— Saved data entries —

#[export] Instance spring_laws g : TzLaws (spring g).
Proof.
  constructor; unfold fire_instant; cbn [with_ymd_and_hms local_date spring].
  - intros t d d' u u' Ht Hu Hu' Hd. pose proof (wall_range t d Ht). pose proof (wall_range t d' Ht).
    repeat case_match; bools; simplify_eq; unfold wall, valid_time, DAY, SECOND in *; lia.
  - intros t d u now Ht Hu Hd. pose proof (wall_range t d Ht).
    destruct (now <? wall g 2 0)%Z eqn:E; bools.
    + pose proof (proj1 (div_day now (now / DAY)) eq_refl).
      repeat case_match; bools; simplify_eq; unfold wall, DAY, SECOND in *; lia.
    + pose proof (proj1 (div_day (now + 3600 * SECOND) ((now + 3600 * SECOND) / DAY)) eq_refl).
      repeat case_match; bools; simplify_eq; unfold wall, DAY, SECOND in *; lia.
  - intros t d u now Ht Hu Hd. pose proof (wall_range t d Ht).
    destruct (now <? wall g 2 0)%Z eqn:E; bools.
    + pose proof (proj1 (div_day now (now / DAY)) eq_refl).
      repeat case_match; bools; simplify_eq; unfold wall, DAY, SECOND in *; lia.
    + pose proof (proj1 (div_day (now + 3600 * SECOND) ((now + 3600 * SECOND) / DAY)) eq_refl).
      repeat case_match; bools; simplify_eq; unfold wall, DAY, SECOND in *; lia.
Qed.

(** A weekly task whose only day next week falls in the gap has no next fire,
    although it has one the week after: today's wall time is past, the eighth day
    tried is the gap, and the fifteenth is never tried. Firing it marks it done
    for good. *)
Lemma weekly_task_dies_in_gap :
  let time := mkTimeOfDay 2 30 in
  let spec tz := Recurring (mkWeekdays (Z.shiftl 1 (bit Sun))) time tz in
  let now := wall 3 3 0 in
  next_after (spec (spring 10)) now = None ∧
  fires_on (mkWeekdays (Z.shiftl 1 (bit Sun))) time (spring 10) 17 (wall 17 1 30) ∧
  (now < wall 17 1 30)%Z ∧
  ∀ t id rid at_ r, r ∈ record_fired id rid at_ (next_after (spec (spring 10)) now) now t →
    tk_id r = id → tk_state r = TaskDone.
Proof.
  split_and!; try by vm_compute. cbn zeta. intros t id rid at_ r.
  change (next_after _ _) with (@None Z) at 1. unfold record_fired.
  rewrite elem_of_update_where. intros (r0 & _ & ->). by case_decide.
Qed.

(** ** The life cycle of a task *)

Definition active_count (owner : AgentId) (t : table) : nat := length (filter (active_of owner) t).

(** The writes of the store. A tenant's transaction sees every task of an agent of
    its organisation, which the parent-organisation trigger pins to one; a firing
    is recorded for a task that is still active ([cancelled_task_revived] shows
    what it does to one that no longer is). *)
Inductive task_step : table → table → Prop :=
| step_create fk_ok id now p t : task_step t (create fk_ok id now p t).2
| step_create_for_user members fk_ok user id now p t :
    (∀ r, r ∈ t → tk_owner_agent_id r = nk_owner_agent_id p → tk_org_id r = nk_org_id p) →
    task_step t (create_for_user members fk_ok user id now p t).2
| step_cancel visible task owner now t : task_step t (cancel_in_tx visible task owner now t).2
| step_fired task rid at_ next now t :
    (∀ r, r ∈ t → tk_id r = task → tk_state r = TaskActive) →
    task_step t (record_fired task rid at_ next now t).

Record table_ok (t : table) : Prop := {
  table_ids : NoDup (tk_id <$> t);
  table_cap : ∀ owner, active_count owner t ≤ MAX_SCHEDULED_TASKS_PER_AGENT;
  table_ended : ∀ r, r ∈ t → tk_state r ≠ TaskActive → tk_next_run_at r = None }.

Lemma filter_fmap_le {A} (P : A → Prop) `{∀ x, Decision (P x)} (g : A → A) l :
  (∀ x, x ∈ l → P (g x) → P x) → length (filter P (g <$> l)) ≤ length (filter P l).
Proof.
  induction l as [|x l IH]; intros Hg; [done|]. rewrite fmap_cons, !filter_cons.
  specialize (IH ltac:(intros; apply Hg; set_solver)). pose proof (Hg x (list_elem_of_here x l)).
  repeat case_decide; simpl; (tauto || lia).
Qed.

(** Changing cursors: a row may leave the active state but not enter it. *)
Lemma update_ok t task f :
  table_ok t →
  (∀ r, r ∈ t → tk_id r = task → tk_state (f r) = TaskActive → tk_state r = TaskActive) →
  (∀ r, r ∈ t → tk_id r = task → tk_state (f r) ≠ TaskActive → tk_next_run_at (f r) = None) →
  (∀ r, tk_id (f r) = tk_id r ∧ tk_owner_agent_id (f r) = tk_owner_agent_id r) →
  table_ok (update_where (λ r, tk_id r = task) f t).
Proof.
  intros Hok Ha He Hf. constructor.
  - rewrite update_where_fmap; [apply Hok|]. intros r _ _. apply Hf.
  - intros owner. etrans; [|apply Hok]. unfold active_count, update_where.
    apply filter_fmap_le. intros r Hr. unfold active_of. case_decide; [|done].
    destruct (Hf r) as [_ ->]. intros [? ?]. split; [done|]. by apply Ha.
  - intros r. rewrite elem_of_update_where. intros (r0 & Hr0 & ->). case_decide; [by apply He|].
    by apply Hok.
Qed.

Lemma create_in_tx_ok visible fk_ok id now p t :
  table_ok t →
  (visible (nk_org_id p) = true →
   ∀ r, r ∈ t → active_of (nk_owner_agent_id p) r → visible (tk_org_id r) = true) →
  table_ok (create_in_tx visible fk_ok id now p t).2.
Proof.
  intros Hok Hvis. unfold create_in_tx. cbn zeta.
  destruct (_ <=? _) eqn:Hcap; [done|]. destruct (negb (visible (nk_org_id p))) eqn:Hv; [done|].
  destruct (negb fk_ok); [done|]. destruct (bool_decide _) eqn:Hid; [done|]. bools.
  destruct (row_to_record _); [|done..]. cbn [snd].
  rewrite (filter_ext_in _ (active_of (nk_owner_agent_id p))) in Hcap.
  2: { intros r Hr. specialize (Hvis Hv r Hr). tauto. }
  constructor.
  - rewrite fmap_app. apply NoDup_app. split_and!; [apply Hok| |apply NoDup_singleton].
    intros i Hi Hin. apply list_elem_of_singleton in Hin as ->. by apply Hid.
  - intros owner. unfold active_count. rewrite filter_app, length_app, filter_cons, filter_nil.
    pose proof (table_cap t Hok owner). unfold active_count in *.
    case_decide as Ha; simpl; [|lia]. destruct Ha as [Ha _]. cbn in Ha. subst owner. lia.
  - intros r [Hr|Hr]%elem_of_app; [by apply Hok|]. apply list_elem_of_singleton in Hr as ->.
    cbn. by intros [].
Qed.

— The task —
In the entries above, the lines from the one bearing "task_step t (record_fired" up to and including the one bearing "- rewrite update_where_fmap;" should be transcribed exactly; no other line is wanted.

— Response to the exercise —
    task_step t (record_fired task rid at_ next now t).

Record table_ok (t : table) : Prop := {
  table_ids : NoDup (tk_id <$> t);
  table_cap : ∀ owner, active_count owner t ≤ MAX_SCHEDULED_TASKS_PER_AGENT;
  table_ended : ∀ r, r ∈ t → tk_state r ≠ TaskActive → tk_next_run_at r = None }.

Lemma filter_fmap_le {A} (P : A → Prop) `{∀ x, Decision (P x)} (g : A → A) l :
  (∀ x, x ∈ l → P (g x) → P x) → length (filter P (g <$> l)) ≤ length (filter P l).
Proof.
  induction l as [|x l IH]; intros Hg; [done|]. rewrite fmap_cons, !filter_cons.
  specialize (IH ltac:(intros; apply Hg; set_solver)). pose proof (Hg x (list_elem_of_here x l)).
  repeat case_decide; simpl; (tauto || lia).
Qed.

(** Changing cursors: a row may leave the active state but not enter it. *)
Lemma update_ok t task f :
  table_ok t →
  (∀ r, r ∈ t → tk_id r = task → tk_state (f r) = TaskActive → tk_state r = TaskActive) →
  (∀ r, r ∈ t → tk_id r = task → tk_state (f r) ≠ TaskActive → tk_next_run_at (f r) = None) →
  (∀ r, tk_id (f r) = tk_id r ∧ tk_owner_agent_id (f r) = tk_owner_agent_id r) →
  table_ok (update_where (λ r, tk_id r = task) f t).
Proof.
  intros Hok Ha He Hf. constructor.
  - rewrite update_where_fmap; [apply Hok|]. intros r _ _. apply Hf.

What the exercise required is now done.